La pandémie a déclenché « une forme de lucidité et un sentiment de trahison », retient Cécile Faucher Caire, l’une des deux psychologues du centre PEPS, de ses entretiens : « Ce qui était déjà problématique à vivre au niveau de l’organisation du travail, du manque de moyens et qui avait été ressoudé avec la fraternité qu’on a vu pendant la crise, ils s’aperçoivent finalement que rien n’est réglé », indique-t-elle.

Des études indiquent que les soignants seraient environ 50 % à être concernés par un burn-out, « mais c’est un chiffre a minima, avant la crise sanitaire », souligne auprès de l’AFP Catherine Cornibert, directrice générale de l’association SPS.

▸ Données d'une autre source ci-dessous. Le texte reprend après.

(* ===== verification/ProtobufWire.v ===== *)
(** * ProtobufWire: the builtin codecs' wire writer and reader

    [pj_base/src/builtin/protobuf_wire.hpp].

    A [Writer] is a reference to the output vector: its methods are functions
    from the bytes written so far to the bytes after the call ([wop]).  The
    calls of [reserveFor] and [reserve] change a vector's capacity only and
    have no counterpart.

    A [Reader] is the range [p_, end_): the model keeps the unread bytes.  A
    reader whose pointers are null is the empty range; every method treats the
    two alike.  A method returns its result together with the reader, on
    failure too: a failed read may have advanced [p_], and [parseFields] goes
    on from there. *)

From S2P Require Import Prelude.

(** ** Tags *)

Inductive WireType : Set :=
  | kVarint
  | kFixed64
  | kLengthDelimited
  | kFixed32
  | kOtherWire (raw : Z).

(** [static_cast<uint32_t>(type)] and [static_cast<WireType>(raw)]. *)
Definition wire_raw (t : WireType) : Z :=
  match t with
  | kVarint => 0
  | kFixed64 => 1
  | kLengthDelimited => 2
  | kFixed32 => 5
  | kOtherWire raw => raw
  end.

Definition wire_of_raw (n : Z) : WireType :=
  if n =? 0 then kVarint
  else if n =? 1 then kFixed64
  else if n =? 2 then kLengthDelimited
  else if n =? 5 then kFixed32
  else kOtherWire n.

Definition wt_eqb (a b : WireType) : bool := wire_raw a =? wire_raw b.

Record Tag : Set := mkTag { tag_field : Z; tag_type : WireType }.

(** ** Writer *)

Definition wop := bytes -> bytes.

Definition wskip : wop := fun out => out.
Definition wseq (f g : wop) : wop := fun out => g (f out).
Notation "f ;> g" := (wseq f g) (at level 60, right associativity) : pj_scope.

Definition push_back (b : Z) : wop := fun out => out ++ [z2b b].
Definition insert_end (data : bytes) : wop := fun out => out ++ data.

(** [while (value >= 0x80)]: at most ten bytes for a [uint64_t]. *)
Fixpoint appendVarint_loop (fuel : nat) (value : Z) : wop := fun out =>
  match fuel with
  | O => out
  | S fuel' =>
    if value >=? 128
    then appendVarint_loop fuel' (Z.shiftr value 7)
           (push_back (Z.lor (Z.land value 127) 128) out)
    else push_back value out
  end.
Definition point_cloud_handler : handler PointCloud := fun tag m r =>
  if tag_field tag =? 1 then
    if wt_eqb (tag_type tag) kLengthDelimited then read_nested decodeTimestamp pc_timestamp_ns
      (fun v m => mkPointCloud (pc_width m) (pc_height m) (pc_point_step m) (pc_row_step m)
        (pc_is_bigendian m) (pc_is_dense m) (pc_frame_id m) (pc_fields m) (pc_data m) v) m r
    else (false, m, r)
  else if tag_field tag =? 2 then
    if wt_eqb (tag_type tag) kVarint then read_into readVarint
      (fun v m => mkPointCloud (wrap 32 v) (pc_height m) (pc_point_step m) (pc_row_step m)
        (pc_is_bigendian m) (pc_is_dense m) (pc_frame_id m) (pc_fields m) (pc_data m)
        (pc_timestamp_ns m)) m r
    else (false, m, r)
  else if tag_field tag =? 3 then
    if wt_eqb (tag_type tag) kVarint then read_into readVarint
      (fun v m => mkPointCloud (pc_width m) (wrap 32 v) (pc_point_step m) (pc_row_step m)
        (pc_is_bigendian m) (pc_is_dense m) (pc_frame_id m) (pc_fields m) (pc_data m)
        (pc_timestamp_ns m)) m r
    else (false, m, r)
  else if tag_field tag =? 4 then
    if wt_eqb (tag_type tag) kVarint then read_into readVarint
      (fun v m => mkPointCloud (pc_width m) (pc_height m) (wrap 32 v) (pc_row_step m)
        (pc_is_bigendian m) (pc_is_dense m) (pc_frame_id m) (pc_fields m) (pc_data m)
        (pc_timestamp_ns m)) m r
    else (false, m, r)
  else if tag_field tag =? 5 then
    if wt_eqb (tag_type tag) kVarint then read_into readVarint
      (fun v m => mkPointCloud (pc_width m) (pc_height m) (pc_point_step m) (wrap 32 v)
        (pc_is_bigendian m) (pc_is_dense m) (pc_frame_id m) (pc_fields m) (pc_data m)
        (pc_timestamp_ns m)) m r
    else (false, m, r)
  else if tag_field tag =? 6 then
    if wt_eqb (tag_type tag) kVarint then read_into readVarint
      (fun v m => mkPointCloud (pc_width m) (pc_height m) (pc_point_step m) (pc_row_step m) (negb
        (v =? 0)) (pc_is_dense m) (pc_frame_id m) (pc_fields m) (pc_data m) (pc_timestamp_ns m))
        m r
    else (false, m, r)
  else if tag_field tag =? 7 then
    if wt_eqb (tag_type tag) kVarint then read_into readVarint
      (fun v m => mkPointCloud (pc_width m) (pc_height m) (pc_point_step m) (pc_row_step m)
        (pc_is_bigendian m) (negb (v =? 0)) (pc_frame_id m) (pc_fields m) (pc_data m)
        (pc_timestamp_ns m)) m r
    else (false, m, r)
  else if tag_field tag =? 8 then
    if wt_eqb (tag_type tag) kLengthDelimited then read_push decodePointField point_field_default
      (fun v m => mkPointCloud (pc_width m) (pc_height m) (pc_point_step m) (pc_row_step m)
        (pc_is_bigendian m) (pc_is_dense m) (pc_frame_id m) (pc_fields m ++ [v]) (pc_data m)
        (pc_timestamp_ns m)) m r
    else (false, m, r)
  else if tag_field tag =? 9 then
    if wt_eqb (tag_type tag) kLengthDelimited then read_into readBytes
      (fun v m => mkPointCloud (pc_width m) (pc_height m) (pc_point_step m) (pc_row_step m)
        (pc_is_bigendian m) (pc_is_dense m) (pc_frame_id m) (pc_fields m) v (pc_timestamp_ns m))
        m r
    else (false, m, r)
  else if tag_field tag =? 10 then
    if wt_eqb (tag_type tag) kLengthDelimited then read_into readString
      (fun v m => mkPointCloud (pc_width m) (pc_height m) (pc_point_step m) (pc_row_step m)
        (pc_is_bigendian m) (pc_is_dense m) v (pc_fields m) (pc_data m) (pc_timestamp_ns m)) m r
    else (false, m, r)
  else (false, m, r).

Definition deserializePointCloud : bytes -> Expected PointCloud :=
  deserialize "PointCloud" point_cloud_handler point_cloud_default.

Definition point_cloud_wf (m : PointCloud) : Prop :=
  in_u 32 (pc_width m) /\ in_u 32 (pc_height m) /\ in_u 32 (pc_point_step m) /\ in_u 32
  (pc_row_step m) /\ Forall point_field_wf (pc_fields m) /\ in_s 64 (pc_timestamp_ns m).

#[export] Instance point_cloud_consumes : Consumes point_cloud_handler.
Proof. unfold point_cloud_handler. solve_consumes. Qed.

(** ** VoxelGrid *)

Record VoxelGrid : Set := mkVoxelGrid {
  vg_timestamp_ns : Z; vg_frame_id : bytes; vg_origin : Pose; vg_cell_size : Vector3;
  vg_column_count : Z; vg_row_count : Z; vg_slice_count : Z; vg_cell_stride : Z; vg_row_stride :
  Z; vg_slice_stride : Z; vg_fields : list PointField; vg_data : bytes }.

Definition voxel_grid_default : VoxelGrid := mkVoxelGrid 0 [] pose_default vector3_default 0 0 0
  0 0 0 [] [].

Ces épuisements augmentent le risque d’erreurs médicales, l’absentéisme et affectent l’attractivité des métiers du soin, ajoute-t-elle, « quand on est en souffrance, on ne conseille pas à son entourage de faire la même chose ».

Le ministère de la Santé a ainsi lancé en mars une consultation nationale sur la santé des soignants et promet d’élaborer « une stratégie » pour l’améliorer.

Locaux isolés

Dans l’hôpital toulousain, seul un petit panneau à l’intérieur du pavillon du service des pathologies professionnelles indique l’existence du centre PEPS.

« On a voulu des locaux isolés pour que les soignants ne se sentent pas stigmatisés, on sait la honte qu’il peut y avoir à l’idée de croiser un collègue ou un patient », assure Fabrice Hérin.

À l’intérieur, les murs sont nus et la décoration des bureaux des médecins quasi-inexistante, une manière de rappeler aux soignants « qu’ils sont dans le cadre d’une consultation médicale, pas juste entre pairs pour un moment de camaraderie », ajoute-t-il.

Pour son travail de prévention, l’équipe anime des ateliers avec des étudiants en santé sur le sujet et travaille en lien avec des médecins du travail, qui leur adressent des patients considérés comme à risque.

Ils peuvent bénéficier d’une prise en charge similaire à celle des personnes en burn-out : des consultations chez les médecins et les psychologues du centre, avec des psychiatres et addictologues du CHU, et des ateliers de groupe avec d’autres professionnels de santé en difficulté.

« Ça permet de verbaliser, d’échanger… En arrêt maladie on est isolé », témoigne Charlotte, qui « aurait bien aimé » pouvoir être prise en charge plus tôt, avant son burn-out.

Avec ce centre, qui a accueilli pour l’heure une cinquantaine de patients, Fabrice Hérin et son équipe espèrent documenter le problème de l’épuisement des soignants pour devenir « force de proposition auprès des institutions ». « On fait un constat de la situation, à voir ensuite comment s’en saisiront les autorités de tutelle », note le professeur.